◆ **Stored records**
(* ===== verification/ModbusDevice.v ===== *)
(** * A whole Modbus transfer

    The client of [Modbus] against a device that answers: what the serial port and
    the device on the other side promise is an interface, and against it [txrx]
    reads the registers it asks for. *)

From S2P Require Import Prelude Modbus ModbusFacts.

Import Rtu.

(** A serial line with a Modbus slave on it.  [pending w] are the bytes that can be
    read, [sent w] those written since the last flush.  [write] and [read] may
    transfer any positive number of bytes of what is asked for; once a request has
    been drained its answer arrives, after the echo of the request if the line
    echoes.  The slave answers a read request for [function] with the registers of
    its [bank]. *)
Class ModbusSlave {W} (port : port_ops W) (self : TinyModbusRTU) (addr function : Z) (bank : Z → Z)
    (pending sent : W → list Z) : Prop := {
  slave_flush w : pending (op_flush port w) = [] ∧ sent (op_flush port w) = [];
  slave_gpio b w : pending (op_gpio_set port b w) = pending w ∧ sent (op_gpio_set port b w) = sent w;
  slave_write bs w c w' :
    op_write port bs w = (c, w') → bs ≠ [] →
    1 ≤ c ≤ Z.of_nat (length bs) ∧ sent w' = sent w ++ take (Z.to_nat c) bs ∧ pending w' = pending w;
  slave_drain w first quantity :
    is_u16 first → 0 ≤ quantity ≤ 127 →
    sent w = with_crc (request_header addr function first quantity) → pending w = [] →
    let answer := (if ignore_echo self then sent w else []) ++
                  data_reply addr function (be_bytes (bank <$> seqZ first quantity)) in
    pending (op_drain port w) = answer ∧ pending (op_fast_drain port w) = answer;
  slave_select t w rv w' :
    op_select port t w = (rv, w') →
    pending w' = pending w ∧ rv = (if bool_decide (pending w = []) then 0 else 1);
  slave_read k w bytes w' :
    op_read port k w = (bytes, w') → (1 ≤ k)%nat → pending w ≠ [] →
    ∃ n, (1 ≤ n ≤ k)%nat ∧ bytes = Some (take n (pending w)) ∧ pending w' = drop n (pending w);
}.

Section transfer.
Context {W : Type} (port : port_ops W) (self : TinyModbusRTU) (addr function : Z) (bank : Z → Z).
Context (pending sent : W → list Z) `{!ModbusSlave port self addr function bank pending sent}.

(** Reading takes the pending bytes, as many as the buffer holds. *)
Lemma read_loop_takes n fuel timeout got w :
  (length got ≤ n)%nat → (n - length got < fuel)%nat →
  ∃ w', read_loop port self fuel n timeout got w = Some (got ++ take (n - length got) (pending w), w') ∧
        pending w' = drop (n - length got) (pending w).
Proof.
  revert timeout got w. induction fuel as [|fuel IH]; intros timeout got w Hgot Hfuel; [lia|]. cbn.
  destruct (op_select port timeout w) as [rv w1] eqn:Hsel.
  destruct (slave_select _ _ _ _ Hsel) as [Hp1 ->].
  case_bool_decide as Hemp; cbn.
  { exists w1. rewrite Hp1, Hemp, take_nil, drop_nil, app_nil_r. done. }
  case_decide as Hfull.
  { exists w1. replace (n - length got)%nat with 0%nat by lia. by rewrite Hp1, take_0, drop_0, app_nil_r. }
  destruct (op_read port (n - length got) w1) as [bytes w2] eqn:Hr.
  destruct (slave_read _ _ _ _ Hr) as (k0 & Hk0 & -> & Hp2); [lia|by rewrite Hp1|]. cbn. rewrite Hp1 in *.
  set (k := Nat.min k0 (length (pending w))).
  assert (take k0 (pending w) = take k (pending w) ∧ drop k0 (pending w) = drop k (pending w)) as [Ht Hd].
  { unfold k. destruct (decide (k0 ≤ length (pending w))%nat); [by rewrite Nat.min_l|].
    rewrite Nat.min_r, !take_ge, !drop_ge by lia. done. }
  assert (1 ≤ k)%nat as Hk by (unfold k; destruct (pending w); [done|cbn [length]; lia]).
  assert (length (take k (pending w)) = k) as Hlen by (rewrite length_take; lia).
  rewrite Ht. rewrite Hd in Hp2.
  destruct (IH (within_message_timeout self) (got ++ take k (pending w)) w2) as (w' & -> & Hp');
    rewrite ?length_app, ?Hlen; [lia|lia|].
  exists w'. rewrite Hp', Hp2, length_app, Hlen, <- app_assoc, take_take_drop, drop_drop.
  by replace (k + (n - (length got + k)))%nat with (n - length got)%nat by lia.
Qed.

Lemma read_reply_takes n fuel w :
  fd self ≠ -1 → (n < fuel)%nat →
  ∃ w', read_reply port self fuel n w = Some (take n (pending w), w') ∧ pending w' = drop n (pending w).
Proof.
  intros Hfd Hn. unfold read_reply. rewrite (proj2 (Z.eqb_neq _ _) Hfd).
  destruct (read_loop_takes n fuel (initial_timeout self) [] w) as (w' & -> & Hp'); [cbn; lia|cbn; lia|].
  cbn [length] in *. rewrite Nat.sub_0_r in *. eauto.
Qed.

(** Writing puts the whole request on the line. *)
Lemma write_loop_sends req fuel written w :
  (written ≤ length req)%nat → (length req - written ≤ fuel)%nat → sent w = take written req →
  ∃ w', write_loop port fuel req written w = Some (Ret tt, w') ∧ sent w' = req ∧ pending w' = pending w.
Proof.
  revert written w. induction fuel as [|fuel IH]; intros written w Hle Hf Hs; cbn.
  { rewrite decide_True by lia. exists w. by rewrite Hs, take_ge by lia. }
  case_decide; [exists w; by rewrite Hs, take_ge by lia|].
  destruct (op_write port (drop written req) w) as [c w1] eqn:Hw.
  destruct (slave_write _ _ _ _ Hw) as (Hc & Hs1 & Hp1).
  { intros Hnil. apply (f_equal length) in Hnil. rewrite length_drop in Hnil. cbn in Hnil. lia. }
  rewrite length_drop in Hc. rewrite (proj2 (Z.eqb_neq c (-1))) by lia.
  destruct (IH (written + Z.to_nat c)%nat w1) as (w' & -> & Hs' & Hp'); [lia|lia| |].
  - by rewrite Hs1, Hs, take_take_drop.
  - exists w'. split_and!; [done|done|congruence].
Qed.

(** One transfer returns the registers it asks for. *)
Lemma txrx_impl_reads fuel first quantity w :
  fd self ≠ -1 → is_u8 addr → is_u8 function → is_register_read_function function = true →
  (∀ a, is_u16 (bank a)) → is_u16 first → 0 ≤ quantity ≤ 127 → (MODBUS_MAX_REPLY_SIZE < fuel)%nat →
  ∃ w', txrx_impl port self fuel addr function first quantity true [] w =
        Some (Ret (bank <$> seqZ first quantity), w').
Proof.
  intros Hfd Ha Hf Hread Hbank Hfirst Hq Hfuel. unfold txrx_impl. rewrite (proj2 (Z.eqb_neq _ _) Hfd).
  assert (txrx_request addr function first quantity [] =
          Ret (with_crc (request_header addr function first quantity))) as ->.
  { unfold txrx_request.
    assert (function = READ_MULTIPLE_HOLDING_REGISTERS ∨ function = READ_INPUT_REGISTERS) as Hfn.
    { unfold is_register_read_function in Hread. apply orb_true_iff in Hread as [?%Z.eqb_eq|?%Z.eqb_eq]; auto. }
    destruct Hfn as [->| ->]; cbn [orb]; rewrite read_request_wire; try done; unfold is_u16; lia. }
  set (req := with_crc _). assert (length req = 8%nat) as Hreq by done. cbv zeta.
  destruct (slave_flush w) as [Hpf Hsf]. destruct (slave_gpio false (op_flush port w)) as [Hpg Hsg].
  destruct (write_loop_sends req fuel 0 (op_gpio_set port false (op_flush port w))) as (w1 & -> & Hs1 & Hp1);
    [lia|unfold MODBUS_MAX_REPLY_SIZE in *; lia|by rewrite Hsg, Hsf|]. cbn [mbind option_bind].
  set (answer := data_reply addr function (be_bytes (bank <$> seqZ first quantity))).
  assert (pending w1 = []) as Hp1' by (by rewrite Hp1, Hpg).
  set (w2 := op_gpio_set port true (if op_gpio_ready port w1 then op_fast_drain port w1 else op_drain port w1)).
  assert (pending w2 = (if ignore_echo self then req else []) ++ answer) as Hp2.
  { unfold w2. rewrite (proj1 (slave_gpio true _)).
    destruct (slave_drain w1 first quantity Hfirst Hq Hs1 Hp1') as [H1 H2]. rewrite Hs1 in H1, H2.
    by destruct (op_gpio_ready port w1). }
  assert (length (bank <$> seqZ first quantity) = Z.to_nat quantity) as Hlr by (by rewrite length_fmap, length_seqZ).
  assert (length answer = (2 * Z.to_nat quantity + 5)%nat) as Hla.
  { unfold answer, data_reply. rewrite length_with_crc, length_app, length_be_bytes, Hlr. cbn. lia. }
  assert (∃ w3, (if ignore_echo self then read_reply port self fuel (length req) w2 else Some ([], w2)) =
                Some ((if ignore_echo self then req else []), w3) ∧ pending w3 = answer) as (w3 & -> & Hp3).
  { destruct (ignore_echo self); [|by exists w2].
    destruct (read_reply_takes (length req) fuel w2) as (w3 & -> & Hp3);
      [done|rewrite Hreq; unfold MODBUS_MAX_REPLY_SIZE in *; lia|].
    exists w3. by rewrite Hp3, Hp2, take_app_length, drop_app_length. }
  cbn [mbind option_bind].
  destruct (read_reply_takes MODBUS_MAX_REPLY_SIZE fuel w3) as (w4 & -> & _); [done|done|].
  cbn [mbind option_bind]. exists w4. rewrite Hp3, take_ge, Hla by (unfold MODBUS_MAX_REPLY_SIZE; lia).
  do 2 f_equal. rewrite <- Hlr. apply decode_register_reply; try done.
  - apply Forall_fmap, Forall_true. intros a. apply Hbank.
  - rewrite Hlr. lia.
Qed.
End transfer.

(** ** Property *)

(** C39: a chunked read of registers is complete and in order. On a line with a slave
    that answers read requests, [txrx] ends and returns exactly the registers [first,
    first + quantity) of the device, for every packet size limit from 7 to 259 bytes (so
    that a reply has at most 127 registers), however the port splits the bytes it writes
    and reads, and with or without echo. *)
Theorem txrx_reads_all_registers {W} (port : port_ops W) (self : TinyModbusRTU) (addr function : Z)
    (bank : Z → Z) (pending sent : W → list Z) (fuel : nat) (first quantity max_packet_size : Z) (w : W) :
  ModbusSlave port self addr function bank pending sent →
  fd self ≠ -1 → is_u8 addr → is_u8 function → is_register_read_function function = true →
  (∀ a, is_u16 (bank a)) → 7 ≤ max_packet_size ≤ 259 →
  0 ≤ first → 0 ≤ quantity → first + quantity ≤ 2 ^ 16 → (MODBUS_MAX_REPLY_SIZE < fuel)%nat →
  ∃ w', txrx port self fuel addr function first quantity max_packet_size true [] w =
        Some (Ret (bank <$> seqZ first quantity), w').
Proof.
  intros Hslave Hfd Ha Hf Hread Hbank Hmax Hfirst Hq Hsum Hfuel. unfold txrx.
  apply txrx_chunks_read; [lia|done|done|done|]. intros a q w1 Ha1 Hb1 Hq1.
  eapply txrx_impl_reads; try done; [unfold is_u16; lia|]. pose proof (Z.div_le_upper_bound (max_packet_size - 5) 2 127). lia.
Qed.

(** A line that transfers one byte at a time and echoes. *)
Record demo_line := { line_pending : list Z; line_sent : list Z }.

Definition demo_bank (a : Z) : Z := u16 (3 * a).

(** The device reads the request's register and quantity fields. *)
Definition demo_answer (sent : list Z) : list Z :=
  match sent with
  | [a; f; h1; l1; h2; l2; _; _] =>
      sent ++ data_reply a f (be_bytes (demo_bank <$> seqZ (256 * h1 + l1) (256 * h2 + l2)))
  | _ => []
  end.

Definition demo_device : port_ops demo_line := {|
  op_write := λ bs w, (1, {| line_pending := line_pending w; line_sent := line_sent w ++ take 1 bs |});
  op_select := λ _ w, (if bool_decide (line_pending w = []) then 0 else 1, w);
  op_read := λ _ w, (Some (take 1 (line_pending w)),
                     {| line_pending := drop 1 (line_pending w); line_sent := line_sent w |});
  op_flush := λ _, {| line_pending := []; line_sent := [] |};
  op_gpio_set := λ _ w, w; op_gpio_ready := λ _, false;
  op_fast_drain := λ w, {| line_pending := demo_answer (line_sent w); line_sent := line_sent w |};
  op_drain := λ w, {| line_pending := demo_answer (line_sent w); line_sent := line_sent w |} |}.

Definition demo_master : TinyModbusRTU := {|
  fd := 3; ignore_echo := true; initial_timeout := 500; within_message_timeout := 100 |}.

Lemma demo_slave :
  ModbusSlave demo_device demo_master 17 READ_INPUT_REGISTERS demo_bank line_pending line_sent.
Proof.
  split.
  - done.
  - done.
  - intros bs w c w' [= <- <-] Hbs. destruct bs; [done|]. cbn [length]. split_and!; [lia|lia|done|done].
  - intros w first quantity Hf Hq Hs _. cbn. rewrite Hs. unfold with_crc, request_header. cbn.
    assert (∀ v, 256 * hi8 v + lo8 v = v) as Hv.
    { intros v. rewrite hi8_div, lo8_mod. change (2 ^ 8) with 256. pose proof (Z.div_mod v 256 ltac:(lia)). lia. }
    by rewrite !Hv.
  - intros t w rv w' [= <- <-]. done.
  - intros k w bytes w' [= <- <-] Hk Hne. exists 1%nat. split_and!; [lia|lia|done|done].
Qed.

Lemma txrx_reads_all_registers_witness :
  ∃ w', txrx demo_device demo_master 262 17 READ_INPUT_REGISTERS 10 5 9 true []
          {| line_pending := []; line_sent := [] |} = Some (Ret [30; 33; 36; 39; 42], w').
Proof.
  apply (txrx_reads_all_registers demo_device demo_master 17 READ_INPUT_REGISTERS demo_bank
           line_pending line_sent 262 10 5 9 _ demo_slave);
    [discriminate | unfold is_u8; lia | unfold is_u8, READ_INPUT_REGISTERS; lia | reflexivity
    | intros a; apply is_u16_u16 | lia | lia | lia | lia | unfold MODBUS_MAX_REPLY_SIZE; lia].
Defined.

◆ **DIRECTIONS FOR THIS TASK**
Please work out how many lines in the records hold the string "Hfuel", and give only the number.

◆ **EXERCISE RESPONSE**
3